ABOUT THIS EXERCISE:
Go through the entries and count the lines with the string "change" in them. Give only that number.

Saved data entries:
▼▼▼

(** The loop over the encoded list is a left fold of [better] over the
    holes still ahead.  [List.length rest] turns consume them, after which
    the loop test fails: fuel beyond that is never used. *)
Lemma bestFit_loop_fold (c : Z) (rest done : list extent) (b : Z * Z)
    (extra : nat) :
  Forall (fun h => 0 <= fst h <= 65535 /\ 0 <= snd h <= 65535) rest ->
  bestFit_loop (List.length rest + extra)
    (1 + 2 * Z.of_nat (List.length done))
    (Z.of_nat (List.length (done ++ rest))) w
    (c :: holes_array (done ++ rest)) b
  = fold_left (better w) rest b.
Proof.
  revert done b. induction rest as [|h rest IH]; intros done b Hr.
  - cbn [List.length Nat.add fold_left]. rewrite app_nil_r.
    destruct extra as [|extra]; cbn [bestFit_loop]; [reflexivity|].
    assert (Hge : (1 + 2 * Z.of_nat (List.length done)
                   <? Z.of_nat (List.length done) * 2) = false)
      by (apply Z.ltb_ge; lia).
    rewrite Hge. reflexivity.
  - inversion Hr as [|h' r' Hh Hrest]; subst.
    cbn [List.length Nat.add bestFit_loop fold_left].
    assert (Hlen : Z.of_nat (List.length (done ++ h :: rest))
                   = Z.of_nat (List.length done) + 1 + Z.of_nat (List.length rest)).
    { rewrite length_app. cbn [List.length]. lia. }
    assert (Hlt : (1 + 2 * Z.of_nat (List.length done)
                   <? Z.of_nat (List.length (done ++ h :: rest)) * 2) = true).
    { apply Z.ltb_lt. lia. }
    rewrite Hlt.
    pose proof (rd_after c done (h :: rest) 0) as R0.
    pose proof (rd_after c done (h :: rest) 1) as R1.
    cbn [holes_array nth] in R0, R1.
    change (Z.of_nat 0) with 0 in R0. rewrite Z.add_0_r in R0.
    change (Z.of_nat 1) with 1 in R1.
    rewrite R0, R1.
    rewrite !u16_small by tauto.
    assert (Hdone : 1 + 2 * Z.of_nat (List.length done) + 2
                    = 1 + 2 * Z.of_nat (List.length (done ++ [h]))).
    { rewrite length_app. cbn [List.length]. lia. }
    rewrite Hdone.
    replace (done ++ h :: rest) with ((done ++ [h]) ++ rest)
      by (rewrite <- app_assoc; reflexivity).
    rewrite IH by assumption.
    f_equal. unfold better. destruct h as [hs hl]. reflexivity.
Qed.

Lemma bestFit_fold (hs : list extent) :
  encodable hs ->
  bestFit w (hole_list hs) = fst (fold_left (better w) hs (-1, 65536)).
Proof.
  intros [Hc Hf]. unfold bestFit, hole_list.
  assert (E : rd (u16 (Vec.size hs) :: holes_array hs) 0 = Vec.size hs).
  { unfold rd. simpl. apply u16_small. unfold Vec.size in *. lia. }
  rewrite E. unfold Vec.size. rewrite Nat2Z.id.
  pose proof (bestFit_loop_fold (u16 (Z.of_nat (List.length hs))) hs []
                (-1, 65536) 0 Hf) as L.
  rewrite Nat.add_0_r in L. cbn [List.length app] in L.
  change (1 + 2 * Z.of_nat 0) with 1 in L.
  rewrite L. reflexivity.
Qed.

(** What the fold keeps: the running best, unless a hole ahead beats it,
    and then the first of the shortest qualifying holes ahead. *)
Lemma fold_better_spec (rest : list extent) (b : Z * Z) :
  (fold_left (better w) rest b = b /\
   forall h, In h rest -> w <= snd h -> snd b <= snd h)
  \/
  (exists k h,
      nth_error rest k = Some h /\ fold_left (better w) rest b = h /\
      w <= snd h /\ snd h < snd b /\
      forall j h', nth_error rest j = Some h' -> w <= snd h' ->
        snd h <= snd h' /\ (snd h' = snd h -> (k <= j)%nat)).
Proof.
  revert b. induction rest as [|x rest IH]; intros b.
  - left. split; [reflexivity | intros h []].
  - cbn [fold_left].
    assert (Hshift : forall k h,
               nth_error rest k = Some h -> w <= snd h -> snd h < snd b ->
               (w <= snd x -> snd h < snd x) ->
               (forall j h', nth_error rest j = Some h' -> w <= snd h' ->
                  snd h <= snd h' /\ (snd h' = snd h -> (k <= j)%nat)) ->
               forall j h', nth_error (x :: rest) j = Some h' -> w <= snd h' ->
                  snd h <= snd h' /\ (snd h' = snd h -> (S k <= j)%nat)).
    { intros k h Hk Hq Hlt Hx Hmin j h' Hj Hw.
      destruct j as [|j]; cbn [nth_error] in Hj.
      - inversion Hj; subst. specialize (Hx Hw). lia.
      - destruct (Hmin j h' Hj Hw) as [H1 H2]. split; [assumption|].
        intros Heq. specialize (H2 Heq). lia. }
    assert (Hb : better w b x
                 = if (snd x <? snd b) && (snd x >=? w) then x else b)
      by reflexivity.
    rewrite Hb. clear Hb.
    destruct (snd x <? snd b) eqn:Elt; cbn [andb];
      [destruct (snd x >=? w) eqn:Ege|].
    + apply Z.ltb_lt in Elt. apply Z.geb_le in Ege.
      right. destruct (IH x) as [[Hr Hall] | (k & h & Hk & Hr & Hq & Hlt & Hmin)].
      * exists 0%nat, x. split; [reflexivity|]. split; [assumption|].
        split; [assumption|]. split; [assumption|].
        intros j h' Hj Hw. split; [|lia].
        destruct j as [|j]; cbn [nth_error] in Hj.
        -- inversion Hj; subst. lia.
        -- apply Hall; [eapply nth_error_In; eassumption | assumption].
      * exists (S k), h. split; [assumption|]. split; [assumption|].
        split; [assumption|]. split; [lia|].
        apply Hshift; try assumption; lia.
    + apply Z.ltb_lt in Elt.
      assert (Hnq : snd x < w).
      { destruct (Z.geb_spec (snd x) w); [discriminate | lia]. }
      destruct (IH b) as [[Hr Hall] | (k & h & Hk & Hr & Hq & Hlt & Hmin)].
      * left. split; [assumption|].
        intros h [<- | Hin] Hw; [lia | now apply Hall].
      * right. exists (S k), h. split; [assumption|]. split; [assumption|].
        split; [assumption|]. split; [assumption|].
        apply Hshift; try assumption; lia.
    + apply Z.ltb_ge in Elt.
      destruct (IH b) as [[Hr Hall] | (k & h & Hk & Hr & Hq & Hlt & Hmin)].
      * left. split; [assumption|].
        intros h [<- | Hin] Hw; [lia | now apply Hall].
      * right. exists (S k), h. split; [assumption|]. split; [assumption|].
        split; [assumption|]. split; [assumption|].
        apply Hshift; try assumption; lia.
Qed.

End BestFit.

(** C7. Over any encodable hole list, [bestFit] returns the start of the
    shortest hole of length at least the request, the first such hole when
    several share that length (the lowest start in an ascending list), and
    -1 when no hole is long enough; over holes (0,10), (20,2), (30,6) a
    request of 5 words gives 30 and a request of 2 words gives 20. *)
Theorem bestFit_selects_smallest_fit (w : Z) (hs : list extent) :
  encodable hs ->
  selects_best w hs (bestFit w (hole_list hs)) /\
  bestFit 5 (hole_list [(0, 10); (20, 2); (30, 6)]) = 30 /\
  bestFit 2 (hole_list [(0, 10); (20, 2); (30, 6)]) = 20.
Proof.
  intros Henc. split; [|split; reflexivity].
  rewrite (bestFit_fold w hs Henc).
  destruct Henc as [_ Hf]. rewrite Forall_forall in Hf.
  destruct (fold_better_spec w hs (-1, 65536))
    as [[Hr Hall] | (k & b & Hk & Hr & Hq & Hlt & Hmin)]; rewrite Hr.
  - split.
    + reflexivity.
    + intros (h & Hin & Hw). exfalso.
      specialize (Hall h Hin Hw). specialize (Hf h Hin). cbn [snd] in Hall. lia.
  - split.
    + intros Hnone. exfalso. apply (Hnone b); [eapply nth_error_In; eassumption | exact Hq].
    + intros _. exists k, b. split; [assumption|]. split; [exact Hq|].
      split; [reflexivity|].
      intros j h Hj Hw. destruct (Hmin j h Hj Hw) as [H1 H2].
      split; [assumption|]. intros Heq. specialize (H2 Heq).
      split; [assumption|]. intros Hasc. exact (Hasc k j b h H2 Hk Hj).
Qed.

▲▲▲
▼▼▼

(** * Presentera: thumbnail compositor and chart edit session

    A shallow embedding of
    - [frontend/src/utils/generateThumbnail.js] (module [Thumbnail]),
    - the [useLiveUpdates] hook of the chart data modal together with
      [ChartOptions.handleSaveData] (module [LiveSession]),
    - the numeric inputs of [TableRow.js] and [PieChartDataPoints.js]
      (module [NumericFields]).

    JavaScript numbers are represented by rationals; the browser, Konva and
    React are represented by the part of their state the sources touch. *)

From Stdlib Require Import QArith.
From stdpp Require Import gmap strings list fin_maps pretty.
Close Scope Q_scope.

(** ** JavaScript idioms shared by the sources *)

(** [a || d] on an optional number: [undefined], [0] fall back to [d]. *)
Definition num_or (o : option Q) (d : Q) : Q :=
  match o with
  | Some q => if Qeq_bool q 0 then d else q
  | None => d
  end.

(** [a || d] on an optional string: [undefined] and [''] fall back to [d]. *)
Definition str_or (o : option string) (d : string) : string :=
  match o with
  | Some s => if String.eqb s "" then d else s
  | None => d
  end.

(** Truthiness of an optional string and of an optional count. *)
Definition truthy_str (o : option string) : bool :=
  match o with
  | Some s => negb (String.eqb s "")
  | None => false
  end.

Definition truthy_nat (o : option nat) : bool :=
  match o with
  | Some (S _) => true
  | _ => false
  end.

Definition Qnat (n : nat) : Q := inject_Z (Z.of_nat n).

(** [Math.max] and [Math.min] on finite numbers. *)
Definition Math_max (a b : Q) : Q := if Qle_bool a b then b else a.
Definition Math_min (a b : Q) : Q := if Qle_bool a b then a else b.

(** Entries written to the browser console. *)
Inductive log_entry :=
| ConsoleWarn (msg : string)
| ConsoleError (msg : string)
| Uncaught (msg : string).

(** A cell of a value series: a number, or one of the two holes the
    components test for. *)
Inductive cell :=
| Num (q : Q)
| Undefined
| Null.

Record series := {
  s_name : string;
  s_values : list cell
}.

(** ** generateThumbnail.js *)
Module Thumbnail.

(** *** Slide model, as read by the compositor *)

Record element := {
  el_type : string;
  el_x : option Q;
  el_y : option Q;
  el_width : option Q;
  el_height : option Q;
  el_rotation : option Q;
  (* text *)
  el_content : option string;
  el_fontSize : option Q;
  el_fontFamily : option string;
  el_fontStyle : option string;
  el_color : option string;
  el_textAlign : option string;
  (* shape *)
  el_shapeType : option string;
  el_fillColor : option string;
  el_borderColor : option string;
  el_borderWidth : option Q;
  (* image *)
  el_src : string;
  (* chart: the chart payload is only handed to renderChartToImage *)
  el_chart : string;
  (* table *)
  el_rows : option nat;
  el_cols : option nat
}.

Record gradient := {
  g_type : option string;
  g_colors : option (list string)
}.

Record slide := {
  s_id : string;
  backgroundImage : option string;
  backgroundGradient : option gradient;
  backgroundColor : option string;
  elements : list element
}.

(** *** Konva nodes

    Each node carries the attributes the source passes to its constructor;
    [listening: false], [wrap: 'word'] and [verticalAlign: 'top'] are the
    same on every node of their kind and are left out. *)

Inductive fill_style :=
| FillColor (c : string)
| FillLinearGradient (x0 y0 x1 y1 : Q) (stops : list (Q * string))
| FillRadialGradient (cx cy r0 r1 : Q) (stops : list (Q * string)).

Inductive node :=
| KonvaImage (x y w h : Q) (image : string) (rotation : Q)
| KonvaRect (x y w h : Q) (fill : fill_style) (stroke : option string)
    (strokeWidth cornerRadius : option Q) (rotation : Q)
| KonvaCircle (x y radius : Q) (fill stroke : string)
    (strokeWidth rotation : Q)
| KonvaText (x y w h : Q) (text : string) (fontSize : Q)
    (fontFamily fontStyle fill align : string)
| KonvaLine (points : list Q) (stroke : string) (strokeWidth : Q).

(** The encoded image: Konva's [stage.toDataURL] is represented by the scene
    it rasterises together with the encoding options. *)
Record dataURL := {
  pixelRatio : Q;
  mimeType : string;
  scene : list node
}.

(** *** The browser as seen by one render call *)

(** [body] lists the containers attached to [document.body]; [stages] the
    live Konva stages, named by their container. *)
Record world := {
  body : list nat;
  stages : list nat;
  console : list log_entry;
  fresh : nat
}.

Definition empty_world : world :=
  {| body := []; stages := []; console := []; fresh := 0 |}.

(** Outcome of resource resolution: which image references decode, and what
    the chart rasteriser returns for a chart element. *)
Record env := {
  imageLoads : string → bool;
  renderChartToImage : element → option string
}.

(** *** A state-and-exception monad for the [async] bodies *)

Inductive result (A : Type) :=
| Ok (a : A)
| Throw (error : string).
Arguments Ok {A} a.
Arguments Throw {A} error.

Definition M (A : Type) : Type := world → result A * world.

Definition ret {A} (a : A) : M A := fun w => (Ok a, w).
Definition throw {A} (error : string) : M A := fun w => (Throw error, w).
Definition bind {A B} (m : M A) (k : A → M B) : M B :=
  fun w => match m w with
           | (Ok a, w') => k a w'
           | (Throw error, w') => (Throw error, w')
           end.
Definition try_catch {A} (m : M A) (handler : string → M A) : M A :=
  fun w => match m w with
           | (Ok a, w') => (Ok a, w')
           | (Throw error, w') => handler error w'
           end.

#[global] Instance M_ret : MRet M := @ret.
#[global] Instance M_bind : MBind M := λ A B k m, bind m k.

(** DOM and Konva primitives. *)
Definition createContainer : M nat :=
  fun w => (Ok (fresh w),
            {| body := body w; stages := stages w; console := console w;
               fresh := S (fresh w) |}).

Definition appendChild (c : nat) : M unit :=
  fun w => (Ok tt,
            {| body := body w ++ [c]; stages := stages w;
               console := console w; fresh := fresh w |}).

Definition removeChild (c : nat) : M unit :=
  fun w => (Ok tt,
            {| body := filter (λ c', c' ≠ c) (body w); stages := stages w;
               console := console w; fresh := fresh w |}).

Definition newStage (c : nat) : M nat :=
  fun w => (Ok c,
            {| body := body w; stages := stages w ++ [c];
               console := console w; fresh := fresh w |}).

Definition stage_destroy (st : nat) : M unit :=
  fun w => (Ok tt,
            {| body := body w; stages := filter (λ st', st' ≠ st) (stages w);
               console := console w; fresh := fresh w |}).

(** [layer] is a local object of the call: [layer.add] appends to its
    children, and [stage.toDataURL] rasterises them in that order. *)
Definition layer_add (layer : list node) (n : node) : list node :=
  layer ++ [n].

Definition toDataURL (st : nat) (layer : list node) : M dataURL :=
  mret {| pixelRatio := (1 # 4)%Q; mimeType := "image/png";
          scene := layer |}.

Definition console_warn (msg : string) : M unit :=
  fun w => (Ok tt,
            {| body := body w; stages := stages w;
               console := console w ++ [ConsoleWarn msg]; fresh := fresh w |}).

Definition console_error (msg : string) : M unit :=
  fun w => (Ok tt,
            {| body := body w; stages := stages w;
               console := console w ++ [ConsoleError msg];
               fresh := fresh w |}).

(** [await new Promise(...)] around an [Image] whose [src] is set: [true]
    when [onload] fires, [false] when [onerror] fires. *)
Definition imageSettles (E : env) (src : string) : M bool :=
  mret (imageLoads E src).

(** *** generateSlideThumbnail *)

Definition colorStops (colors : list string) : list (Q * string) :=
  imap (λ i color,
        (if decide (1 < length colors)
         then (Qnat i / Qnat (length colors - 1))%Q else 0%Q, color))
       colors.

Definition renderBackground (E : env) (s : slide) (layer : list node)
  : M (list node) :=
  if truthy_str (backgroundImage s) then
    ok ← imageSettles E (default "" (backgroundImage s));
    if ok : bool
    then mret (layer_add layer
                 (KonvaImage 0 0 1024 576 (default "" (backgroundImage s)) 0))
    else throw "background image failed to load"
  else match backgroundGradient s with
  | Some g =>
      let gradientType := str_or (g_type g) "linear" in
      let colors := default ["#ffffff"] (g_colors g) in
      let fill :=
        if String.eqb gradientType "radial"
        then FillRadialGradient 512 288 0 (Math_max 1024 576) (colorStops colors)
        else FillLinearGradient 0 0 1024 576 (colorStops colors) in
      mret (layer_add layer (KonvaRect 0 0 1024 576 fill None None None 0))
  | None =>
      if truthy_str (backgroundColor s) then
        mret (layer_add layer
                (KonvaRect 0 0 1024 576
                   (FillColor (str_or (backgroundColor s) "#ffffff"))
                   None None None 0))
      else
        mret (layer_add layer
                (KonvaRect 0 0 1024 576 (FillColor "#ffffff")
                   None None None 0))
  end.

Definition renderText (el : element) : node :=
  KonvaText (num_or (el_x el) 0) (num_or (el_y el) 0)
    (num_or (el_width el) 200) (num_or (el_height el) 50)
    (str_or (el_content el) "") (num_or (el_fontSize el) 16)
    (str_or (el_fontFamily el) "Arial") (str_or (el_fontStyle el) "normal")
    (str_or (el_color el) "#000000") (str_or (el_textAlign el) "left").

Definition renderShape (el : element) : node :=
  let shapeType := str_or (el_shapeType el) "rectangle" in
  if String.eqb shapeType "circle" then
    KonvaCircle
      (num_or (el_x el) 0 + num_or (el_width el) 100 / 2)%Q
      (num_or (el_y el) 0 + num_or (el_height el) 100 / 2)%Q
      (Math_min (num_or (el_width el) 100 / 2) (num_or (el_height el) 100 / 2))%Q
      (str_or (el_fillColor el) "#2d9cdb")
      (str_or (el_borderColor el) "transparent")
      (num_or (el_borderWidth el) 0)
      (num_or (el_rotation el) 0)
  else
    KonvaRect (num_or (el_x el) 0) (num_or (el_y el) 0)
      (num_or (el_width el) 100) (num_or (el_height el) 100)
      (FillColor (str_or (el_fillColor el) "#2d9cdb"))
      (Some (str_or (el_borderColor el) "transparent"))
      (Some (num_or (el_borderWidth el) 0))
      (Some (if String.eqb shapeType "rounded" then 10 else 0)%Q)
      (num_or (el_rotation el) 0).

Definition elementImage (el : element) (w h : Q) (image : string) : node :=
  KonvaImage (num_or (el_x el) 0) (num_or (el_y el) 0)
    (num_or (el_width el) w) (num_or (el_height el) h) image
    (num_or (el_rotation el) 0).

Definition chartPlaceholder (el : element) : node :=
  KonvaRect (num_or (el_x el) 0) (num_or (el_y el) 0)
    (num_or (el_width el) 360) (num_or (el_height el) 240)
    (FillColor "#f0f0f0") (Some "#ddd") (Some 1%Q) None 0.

▲▲▲

OUTPUT FOR THIS TASK:
3